____ THE INPUT

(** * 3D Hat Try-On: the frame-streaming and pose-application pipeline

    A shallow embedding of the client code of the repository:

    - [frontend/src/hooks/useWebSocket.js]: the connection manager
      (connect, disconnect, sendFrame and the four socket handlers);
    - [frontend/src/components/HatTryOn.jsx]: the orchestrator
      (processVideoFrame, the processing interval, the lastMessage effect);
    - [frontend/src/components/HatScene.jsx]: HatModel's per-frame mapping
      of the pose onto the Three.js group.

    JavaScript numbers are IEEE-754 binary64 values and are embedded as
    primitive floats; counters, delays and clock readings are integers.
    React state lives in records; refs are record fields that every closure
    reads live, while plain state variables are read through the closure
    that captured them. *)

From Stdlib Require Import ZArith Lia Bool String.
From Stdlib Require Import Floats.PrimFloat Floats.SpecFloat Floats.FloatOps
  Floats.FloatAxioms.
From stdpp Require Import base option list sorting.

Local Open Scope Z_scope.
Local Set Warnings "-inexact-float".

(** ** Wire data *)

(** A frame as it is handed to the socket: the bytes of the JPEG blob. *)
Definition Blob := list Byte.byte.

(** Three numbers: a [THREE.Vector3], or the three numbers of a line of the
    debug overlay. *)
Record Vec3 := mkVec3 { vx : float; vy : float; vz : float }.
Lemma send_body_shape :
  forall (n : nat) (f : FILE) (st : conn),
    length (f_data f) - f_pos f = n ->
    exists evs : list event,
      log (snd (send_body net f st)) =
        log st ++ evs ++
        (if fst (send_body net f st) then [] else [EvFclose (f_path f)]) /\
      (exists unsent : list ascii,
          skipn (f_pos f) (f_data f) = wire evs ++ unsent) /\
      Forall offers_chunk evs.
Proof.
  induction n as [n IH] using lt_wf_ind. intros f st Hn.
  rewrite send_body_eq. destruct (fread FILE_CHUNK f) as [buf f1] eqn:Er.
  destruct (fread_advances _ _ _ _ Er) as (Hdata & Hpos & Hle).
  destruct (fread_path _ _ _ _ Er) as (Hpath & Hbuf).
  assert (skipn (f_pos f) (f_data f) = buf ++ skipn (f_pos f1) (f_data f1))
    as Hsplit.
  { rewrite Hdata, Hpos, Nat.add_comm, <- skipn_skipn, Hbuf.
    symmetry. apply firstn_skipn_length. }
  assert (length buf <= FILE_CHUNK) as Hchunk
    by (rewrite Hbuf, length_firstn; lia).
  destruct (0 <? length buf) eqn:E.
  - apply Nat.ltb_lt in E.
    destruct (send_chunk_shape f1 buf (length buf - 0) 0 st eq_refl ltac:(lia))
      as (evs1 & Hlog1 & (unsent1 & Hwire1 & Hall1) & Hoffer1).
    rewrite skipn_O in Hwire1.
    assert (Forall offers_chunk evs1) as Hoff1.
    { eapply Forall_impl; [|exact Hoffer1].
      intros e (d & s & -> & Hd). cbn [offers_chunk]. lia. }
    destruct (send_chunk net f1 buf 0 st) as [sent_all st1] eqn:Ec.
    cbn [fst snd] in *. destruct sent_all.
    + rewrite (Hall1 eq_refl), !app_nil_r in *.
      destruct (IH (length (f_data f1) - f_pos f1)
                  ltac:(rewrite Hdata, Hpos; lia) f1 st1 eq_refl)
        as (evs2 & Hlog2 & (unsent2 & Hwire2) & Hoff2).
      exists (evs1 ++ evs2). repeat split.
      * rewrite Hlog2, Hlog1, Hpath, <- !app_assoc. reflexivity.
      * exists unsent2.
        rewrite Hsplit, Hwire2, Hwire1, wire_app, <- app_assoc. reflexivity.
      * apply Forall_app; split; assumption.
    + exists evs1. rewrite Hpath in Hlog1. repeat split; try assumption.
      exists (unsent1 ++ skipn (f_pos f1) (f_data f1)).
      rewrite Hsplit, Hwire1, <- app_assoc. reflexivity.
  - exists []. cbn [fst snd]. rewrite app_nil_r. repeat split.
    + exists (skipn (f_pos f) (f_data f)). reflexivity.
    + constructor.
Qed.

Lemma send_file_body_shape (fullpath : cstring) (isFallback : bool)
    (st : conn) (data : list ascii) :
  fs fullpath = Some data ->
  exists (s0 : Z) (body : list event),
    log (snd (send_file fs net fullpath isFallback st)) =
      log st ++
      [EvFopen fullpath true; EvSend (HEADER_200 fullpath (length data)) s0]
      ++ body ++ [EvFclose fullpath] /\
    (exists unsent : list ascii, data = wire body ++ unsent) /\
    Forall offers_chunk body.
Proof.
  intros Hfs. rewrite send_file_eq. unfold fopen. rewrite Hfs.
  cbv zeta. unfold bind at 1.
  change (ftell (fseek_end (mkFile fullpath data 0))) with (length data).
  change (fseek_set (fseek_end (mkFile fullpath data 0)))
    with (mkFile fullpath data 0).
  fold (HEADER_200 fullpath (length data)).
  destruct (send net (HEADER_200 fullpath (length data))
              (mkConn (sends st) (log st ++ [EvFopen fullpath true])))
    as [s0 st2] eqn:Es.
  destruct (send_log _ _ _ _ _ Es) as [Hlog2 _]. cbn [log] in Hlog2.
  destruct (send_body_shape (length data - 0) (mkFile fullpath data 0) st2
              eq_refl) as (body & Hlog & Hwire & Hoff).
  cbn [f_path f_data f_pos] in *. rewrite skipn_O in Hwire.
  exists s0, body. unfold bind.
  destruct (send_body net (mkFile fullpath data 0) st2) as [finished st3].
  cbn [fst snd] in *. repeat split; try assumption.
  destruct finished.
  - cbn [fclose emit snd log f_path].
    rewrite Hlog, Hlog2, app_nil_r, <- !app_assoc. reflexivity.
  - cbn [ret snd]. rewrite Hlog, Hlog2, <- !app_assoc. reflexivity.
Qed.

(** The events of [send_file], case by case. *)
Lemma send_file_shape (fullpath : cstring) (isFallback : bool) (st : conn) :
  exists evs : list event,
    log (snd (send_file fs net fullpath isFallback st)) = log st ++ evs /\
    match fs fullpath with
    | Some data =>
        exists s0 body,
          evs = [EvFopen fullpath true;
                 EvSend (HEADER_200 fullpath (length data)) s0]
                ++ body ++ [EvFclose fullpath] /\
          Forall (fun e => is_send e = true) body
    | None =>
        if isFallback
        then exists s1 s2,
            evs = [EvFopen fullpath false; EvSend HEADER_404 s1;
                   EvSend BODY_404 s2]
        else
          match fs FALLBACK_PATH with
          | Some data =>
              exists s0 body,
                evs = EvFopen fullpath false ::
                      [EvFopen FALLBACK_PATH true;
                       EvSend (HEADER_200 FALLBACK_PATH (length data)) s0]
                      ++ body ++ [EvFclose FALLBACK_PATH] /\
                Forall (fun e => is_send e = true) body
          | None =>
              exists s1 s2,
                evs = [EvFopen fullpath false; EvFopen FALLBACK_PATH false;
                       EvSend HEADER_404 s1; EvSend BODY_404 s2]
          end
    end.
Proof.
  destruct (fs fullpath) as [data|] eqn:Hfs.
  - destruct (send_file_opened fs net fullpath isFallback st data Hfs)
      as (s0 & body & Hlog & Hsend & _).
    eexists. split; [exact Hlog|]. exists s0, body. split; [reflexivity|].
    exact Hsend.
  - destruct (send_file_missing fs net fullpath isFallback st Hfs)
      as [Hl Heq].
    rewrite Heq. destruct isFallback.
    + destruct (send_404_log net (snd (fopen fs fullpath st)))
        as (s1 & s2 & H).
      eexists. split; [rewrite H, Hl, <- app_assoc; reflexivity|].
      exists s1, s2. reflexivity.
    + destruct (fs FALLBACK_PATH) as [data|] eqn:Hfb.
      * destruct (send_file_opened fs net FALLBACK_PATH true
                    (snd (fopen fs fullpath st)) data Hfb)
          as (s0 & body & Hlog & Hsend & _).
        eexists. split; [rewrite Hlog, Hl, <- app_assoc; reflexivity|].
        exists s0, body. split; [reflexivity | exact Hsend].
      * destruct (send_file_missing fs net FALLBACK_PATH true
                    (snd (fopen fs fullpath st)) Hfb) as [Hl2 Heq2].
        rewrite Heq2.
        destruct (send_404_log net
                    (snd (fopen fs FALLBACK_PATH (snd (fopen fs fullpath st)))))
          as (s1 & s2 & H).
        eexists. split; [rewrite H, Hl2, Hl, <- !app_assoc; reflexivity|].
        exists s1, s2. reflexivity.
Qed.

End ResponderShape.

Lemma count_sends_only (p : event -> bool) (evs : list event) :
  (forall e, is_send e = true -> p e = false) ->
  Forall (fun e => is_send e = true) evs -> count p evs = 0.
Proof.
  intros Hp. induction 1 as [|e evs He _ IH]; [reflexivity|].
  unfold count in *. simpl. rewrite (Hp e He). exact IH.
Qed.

________

WHAT THE TASK ASKS: Tell how many lines of the data above contain the word "Hsplit", giving the number by itself.

RESULT: 3